A walking graveyard.
That is the thing that the city you grew up in becomes around the holidays.
A TOWN OF GHOSTS
You can almost feel the planes descending, bringing the weight of memory back down to earth with every person you ever used to know, used to love, returning home. You can’t go anywhere without running into the phantoms of your life. Suddenly, it is all real again. Suddenly, seventh grade heartache is walking down the street, waiting to hold your hand on the corner.
So these weeks become perpetual guessing games, tests of memory. Is that—no. Wait, maybe—yes. Oh god, it is, or thank god it isn’t. The ghost of the first person who ever held your hand, shopping for toothpaste all of these years later or the older sister of your best friend from high school, the one who gave you your first shot of vodka back when you still liked to drink things that tasted like battery acid.

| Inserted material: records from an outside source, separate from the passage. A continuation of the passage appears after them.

(** The entries of a [BTreeMap] in iteration order: by increasing key. *)
Section btree.
Context `{Countable K, !OrdType K} {V : Type}.
Definition key_le : relation (K * V) := λ x y, ole x.1 y.1.
#[export] Instance key_le_dec : RelDecision key_le := λ x y, ole_dec x.1 y.1.
Definition btree_entries (m : gmap K V) : list (K * V) :=
  merge_sort key_le (map_to_list m).
Lemma btree_entries_perm m : btree_entries m ≡ₚ map_to_list m.
Proof. apply merge_sort_Permutation. Qed.
Lemma elem_of_btree_entries m k v : (k, v) ∈ btree_entries m ↔ m !! k = Some v.
Proof. rewrite btree_entries_perm. apply elem_of_map_to_list. Qed.
Lemma NoDup_btree_entries m : NoDup (btree_entries m).*1.
Proof. rewrite btree_entries_perm. apply NoDup_fst_map_to_list. Qed.
Lemma btree_entries_sorted m : StronglySorted key_le (btree_entries m).
Proof.
  apply StronglySorted_merge_sort.
  - intros x y z. unfold key_le. apply transitivity.
  - intros x y. apply (total ole).
Qed.
End btree.

(** ** Automation *)

(** Split every [match] whose scrutinee is not a variable in hypothesis [H]. *)
Ltac case_in H :=
  repeat match type of H with
         | context [match ?x with _ => _ end] =>
             let E := fresh "E" in destruct x eqn:E; simplify_eq/=
         end.

(** Take one step into a computation that returned [Ok]: the result of a bound
    computation, or the branch of a test that did not fail. *)
Ltac step_ok H :=
  match type of H with
  | rbind ?m _ = Ok _ => let E := fresh "E" in destruct m eqn:E; cbn [rbind] in H; [|discriminate H..]
  | (if decide ?P then _ else _) = Ok _ => destruct (decide P); try discriminate H
  | (if ?b then _ else _) = Ok _ => let E := fresh "E" in destruct b eqn:E; try discriminate H
  | match ?x with _ => _ end = Ok _ => let E := fresh "E" in destruct x eqn:E; try discriminate H
  end.

Lemma map_err_ok {E F A} (f : E → F) (m : result E A) a : map_err f m = Ok a ↔ m = Ok a.
Proof. destruct m; simpl; split; congruence. Qed.
Lemma ok_or_ok {E A} (o : option A) (e : E) a : ok_or o e = Ok a ↔ o = Some a.
Proof. destruct o; simpl; split; congruence. Qed.
Lemma unwrap_ok {E A} (o : option A) a : unwrap (E:=E) o = Ok a ↔ o = Some a.
Proof. destruct o; simpl; split; congruence. Qed.

(** Filtering the entries of a map, in any order, gives the entries of the
    filtered map. *)
Lemma filter_entries_perm `{Countable K} {V} (P : K * V → Prop) `{!∀ kv, Decision (P kv)} (m : gmap K V) l :
  l ≡ₚ map_to_list m → filter P l ≡ₚ map_to_list (filter P m).
Proof.
  intros ->. apply NoDup_Permutation.
  - apply NoDup_filter, NoDup_map_to_list.
  - apply NoDup_map_to_list.
  - intros [k v]. rewrite list_elem_of_filter, !elem_of_map_to_list, map_lookup_filter_Some. naive_solver.
Qed.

Walking around my childhood neighborhood is like walking though a minefield, waiting, just waiting to make one wrong turn and find myself knee-deep in small talk with my first boyfriend’s mother. As much as I would love to know how the family is, I would love it much more to not implode.
Some things are meant to stay right where they are.
Our past lives are short films, running on endless loops in various settings. I can almost hear the director shouting CUT! as I stumble too close to any one of them. Stranger on set, will someone please—wait, we know you. This is yours, isn’t it? Your story, your heartbreak, your birthday party. Tell us, are we getting the details right? Were you wearing a white blouse or a black one? Was it Nina Simone or Nora Jones that filled the air? We want it to be just right.
I don’t know. I don’t know anymore.
THE ART OF BROKEN THINGS
And so it goes, from set to set, street to street, reliving the escapades of a fractured youth, still just in awe of how the light comes in through the cracks. Kintsugi. The Japanese art of repairing broken things to give them a new, refined aspect. Tell me, do I have a new, refined aspect? Am I all the more beautiful in the places where I broke?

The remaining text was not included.